### TASK PROMPT
Take each line of the data that contains the string "whose" and copy it.

### MATERIAL PROVIDED
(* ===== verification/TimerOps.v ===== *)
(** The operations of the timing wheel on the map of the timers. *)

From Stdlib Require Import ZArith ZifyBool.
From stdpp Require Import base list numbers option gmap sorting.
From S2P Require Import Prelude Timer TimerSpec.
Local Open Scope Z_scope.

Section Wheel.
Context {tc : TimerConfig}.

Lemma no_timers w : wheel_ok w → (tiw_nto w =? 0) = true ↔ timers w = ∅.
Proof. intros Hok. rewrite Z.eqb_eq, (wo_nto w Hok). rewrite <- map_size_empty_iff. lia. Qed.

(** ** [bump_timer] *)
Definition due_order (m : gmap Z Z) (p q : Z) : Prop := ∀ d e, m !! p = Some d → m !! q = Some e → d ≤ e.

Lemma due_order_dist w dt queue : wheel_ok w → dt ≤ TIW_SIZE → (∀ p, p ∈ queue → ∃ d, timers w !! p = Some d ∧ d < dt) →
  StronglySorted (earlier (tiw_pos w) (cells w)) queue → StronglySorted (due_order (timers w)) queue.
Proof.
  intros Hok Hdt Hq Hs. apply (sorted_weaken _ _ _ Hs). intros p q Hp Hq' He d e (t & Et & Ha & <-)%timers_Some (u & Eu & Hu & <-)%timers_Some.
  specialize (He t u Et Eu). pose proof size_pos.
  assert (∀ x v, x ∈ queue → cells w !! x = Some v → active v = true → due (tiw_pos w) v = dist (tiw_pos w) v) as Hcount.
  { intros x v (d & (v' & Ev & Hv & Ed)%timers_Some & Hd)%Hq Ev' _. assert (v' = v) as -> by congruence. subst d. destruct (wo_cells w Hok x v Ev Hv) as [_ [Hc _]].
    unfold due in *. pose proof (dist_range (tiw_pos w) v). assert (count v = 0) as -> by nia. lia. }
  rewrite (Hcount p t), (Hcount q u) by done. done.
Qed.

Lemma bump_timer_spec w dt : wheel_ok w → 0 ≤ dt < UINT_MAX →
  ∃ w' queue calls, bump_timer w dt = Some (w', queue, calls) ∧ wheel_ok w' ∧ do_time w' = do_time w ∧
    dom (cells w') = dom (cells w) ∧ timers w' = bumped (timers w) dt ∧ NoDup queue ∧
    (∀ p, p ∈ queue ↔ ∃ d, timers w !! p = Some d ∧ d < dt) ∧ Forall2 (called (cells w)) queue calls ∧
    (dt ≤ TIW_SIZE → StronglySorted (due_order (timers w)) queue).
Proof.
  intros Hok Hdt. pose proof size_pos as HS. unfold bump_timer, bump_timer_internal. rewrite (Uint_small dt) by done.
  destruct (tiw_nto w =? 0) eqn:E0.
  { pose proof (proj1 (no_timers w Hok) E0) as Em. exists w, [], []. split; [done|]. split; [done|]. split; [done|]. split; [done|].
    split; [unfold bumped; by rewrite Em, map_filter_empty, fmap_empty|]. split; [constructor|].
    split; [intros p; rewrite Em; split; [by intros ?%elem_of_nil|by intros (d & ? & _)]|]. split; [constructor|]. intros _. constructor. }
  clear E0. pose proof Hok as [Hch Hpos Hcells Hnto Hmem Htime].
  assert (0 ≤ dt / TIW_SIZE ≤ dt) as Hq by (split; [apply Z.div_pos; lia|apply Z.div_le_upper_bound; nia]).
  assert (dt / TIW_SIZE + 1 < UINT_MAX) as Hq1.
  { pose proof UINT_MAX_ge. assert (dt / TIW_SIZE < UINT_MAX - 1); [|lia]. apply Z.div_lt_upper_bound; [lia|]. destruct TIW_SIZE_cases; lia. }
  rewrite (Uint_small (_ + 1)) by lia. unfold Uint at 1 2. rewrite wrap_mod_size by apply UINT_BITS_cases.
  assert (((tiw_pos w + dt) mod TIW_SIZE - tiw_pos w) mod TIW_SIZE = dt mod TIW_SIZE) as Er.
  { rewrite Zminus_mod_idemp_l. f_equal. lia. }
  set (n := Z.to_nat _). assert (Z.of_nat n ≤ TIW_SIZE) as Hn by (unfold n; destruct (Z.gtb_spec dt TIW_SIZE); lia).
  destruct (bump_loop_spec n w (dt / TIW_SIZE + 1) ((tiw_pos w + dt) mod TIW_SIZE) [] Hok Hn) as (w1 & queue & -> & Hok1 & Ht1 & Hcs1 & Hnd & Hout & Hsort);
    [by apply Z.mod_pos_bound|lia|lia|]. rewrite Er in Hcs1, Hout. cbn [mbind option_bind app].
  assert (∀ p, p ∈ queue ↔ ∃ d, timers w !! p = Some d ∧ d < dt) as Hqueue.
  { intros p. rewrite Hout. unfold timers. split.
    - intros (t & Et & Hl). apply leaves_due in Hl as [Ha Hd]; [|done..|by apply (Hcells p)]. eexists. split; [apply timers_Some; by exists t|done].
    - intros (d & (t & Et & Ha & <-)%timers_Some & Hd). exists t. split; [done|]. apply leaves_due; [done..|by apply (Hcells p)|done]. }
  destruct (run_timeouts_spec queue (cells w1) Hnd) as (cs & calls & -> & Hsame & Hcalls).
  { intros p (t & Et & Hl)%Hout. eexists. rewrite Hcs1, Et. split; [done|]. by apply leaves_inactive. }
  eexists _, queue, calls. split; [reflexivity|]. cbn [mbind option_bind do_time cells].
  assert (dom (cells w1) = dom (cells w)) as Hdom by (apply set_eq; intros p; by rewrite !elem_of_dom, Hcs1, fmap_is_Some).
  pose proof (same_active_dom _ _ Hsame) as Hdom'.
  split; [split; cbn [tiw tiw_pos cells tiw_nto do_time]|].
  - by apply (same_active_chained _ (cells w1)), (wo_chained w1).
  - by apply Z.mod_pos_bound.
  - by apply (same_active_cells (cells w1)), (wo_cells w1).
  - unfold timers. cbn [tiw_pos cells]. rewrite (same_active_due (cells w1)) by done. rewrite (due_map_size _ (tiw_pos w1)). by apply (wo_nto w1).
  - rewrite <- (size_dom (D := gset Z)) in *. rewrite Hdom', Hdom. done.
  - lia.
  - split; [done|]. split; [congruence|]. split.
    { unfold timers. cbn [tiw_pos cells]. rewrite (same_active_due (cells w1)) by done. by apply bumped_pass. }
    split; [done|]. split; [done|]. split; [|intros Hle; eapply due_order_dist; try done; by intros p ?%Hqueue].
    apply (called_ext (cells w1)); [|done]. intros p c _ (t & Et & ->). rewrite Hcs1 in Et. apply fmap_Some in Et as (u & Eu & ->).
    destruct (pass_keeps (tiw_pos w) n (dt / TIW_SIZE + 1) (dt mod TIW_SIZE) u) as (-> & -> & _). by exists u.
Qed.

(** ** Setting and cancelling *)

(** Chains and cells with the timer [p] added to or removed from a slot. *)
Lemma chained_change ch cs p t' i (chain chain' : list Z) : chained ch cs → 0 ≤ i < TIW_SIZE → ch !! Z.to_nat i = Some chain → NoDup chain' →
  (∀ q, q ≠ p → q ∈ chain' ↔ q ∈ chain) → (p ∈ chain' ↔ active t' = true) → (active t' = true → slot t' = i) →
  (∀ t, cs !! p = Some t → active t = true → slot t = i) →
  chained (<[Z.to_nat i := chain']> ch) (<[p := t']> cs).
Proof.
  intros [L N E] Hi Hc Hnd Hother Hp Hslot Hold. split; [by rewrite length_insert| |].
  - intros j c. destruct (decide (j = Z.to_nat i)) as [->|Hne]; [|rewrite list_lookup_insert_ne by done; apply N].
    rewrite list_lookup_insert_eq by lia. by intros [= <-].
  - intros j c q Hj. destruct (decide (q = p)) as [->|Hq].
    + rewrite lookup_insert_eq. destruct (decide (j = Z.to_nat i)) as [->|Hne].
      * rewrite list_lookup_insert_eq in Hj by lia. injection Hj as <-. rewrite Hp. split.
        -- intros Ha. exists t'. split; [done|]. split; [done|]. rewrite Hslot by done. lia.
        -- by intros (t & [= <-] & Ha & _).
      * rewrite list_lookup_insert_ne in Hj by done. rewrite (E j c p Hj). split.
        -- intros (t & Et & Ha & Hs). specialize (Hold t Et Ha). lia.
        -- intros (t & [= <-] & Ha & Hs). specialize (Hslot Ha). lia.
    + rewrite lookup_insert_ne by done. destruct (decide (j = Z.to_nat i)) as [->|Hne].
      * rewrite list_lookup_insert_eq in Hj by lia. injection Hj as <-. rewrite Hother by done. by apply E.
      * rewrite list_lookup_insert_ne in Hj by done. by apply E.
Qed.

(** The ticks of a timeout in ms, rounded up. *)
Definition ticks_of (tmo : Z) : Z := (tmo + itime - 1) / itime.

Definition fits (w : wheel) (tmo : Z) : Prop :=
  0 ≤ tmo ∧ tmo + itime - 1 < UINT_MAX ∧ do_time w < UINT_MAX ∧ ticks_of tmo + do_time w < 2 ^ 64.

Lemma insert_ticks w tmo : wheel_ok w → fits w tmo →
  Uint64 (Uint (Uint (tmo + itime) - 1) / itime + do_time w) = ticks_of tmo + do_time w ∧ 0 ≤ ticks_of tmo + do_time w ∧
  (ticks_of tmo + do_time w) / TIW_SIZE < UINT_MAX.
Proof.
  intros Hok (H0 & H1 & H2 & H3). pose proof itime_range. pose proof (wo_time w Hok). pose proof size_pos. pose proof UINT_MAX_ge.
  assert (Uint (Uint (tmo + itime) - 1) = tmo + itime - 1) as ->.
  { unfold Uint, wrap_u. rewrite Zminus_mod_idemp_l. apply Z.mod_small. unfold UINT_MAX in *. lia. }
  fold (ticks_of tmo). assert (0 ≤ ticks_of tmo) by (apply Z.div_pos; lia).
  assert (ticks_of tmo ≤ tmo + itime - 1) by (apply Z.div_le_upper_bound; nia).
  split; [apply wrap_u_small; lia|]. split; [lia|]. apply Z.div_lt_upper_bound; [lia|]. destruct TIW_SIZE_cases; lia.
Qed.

==

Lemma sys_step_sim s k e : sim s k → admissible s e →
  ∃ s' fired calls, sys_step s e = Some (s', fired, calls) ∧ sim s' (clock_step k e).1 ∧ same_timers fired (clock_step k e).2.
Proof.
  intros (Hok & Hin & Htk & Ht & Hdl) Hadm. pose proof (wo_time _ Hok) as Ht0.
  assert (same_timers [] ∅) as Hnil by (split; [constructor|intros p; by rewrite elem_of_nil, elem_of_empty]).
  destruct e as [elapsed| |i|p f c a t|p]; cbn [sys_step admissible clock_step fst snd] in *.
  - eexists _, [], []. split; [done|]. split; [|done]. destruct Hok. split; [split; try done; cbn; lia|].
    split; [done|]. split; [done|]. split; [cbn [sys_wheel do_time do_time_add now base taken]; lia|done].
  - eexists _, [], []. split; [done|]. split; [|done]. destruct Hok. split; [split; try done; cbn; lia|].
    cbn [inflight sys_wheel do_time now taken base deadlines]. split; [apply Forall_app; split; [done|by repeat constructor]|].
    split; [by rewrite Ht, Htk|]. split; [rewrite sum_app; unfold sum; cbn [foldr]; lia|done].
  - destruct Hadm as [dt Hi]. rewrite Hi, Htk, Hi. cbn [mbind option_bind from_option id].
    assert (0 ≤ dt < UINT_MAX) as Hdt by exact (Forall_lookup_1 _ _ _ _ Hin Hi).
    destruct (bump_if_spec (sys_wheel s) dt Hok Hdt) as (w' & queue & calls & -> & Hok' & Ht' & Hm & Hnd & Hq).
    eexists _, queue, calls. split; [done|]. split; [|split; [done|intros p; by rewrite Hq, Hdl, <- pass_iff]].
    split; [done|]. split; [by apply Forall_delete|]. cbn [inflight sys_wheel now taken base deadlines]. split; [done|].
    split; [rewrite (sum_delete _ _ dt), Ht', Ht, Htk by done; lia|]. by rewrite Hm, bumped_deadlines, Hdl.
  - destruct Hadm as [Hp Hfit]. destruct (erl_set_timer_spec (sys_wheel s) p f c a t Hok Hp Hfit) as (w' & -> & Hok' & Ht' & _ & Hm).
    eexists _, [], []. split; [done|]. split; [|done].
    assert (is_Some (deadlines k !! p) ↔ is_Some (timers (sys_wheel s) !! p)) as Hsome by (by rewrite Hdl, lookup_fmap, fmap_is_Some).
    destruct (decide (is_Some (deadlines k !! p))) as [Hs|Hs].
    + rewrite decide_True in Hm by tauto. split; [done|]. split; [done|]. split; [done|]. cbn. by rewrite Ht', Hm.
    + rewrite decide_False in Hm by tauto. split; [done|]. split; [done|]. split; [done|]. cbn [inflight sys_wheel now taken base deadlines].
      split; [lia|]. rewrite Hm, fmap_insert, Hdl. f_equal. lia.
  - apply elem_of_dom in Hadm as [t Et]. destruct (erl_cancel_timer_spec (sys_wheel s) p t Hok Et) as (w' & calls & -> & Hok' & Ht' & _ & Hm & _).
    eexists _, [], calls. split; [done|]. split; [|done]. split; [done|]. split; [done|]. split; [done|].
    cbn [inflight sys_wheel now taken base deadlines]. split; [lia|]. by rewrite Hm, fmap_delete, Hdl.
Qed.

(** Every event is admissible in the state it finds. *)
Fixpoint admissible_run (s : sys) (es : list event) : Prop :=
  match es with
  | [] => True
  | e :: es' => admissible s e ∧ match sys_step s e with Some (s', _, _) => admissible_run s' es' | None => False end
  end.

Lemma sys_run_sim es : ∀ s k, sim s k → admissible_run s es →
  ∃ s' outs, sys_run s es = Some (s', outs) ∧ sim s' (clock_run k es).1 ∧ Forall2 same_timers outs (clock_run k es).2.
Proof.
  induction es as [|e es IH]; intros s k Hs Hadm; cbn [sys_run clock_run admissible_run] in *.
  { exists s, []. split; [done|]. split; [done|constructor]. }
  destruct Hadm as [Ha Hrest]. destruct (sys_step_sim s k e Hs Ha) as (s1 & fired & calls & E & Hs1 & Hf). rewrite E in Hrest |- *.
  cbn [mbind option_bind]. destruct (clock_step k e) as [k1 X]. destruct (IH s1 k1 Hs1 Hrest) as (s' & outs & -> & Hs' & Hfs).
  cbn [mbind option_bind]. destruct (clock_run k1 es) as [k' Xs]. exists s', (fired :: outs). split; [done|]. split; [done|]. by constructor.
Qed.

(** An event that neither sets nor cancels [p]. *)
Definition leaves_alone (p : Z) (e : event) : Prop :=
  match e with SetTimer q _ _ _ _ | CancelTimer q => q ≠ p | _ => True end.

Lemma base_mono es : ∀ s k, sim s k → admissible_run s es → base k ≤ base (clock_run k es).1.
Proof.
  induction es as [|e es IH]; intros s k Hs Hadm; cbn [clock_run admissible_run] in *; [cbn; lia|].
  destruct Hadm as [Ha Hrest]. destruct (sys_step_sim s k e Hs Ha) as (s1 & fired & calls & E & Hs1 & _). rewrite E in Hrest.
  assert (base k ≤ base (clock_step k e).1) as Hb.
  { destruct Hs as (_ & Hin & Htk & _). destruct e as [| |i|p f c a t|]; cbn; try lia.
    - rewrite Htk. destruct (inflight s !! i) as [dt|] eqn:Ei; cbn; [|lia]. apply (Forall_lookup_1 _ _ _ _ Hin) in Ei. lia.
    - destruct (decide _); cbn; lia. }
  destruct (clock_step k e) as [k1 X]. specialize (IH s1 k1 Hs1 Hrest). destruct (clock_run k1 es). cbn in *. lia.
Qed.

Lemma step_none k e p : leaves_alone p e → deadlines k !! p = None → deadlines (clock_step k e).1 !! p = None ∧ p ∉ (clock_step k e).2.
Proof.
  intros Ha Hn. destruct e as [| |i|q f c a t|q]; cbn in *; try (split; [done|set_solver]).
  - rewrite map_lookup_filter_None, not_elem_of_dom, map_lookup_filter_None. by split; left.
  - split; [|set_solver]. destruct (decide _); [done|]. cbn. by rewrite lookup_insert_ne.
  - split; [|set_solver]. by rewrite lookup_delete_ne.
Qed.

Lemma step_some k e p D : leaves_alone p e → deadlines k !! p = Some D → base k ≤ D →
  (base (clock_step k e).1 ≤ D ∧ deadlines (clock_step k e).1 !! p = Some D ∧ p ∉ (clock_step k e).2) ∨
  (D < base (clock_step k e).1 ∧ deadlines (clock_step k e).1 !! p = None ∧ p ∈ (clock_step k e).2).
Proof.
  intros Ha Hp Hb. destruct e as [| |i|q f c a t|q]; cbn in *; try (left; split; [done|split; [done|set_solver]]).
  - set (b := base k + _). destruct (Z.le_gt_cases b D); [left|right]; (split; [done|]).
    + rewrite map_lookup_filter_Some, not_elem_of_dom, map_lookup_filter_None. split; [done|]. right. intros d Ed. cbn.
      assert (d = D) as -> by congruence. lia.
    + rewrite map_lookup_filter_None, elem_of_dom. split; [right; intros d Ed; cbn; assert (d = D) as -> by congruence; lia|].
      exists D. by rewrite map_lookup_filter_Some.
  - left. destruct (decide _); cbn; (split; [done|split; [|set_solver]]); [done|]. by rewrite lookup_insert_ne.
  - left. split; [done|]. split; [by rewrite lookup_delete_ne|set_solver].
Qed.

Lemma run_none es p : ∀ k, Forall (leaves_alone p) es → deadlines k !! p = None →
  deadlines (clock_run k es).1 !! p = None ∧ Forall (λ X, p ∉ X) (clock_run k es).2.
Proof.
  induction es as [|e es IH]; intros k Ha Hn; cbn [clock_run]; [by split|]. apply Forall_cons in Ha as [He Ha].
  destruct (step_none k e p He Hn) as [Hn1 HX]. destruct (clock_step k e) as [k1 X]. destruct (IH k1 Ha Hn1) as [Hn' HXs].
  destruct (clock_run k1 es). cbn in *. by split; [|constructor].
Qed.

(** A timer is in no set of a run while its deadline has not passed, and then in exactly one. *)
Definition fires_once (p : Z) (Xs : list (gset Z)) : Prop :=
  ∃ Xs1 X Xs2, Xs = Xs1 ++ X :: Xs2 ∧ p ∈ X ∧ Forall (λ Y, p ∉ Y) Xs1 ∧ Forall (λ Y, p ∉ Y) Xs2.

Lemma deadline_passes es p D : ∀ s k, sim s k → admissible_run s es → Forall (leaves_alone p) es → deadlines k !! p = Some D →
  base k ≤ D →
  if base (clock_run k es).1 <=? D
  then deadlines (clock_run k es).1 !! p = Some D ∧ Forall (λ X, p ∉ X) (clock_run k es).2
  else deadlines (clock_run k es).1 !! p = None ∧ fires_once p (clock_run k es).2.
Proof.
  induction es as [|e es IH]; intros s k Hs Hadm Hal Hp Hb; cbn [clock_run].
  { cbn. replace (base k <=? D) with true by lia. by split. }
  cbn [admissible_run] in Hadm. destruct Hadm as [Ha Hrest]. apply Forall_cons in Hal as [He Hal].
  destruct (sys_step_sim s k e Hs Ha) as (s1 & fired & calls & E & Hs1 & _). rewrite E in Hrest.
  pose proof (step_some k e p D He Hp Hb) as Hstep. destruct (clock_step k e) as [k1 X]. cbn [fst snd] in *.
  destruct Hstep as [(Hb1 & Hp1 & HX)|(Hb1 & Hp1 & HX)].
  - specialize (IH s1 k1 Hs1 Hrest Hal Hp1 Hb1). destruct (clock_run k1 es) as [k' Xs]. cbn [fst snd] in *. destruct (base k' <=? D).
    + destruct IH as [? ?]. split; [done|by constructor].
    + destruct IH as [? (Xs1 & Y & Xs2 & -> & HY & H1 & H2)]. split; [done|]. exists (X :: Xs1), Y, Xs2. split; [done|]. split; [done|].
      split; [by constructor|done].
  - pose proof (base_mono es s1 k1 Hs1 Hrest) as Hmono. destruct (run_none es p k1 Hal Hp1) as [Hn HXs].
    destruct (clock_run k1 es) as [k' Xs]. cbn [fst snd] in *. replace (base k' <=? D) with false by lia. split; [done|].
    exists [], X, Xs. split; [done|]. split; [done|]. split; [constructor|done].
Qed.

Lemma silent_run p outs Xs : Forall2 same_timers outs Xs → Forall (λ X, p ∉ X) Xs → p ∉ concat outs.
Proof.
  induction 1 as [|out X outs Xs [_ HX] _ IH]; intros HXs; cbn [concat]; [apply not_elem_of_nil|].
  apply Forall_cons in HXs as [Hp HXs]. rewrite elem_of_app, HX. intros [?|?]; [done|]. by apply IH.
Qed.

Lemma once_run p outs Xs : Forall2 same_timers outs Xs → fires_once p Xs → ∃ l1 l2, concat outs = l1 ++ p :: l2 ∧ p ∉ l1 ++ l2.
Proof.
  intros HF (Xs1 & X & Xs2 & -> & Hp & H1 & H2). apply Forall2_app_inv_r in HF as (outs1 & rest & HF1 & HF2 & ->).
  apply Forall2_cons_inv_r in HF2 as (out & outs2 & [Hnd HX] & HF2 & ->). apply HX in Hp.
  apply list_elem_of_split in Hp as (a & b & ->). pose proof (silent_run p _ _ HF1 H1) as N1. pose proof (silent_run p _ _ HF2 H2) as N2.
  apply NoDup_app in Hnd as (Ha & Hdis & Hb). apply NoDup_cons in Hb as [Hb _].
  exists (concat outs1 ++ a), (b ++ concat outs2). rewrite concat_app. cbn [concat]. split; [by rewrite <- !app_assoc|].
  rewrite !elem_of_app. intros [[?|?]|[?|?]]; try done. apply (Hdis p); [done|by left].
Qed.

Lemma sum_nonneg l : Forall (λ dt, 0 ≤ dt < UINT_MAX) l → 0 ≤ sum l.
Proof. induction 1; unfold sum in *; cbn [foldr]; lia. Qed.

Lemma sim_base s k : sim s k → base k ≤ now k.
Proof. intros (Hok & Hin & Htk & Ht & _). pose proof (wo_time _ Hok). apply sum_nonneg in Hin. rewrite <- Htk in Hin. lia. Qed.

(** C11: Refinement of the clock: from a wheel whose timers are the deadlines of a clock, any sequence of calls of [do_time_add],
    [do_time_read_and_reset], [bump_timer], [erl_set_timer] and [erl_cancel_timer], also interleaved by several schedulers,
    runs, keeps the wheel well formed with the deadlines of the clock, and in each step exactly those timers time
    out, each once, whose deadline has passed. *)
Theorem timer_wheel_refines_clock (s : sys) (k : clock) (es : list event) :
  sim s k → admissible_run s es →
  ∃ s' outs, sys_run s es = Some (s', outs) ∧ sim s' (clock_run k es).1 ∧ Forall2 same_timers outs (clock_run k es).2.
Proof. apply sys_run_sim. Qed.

...

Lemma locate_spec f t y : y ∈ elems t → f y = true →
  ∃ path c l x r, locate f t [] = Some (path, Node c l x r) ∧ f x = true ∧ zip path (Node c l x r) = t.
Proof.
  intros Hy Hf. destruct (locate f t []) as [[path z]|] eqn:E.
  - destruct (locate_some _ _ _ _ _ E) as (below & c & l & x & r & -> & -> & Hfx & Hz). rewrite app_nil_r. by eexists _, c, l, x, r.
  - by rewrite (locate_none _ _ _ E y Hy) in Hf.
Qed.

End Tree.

### TASK OUTPUT
(** C11: Refinement of the clock: from a wheel whose timers are the deadlines of a clock, any sequence of calls of [do_time_add],
    out, each once, whose deadline has passed. *)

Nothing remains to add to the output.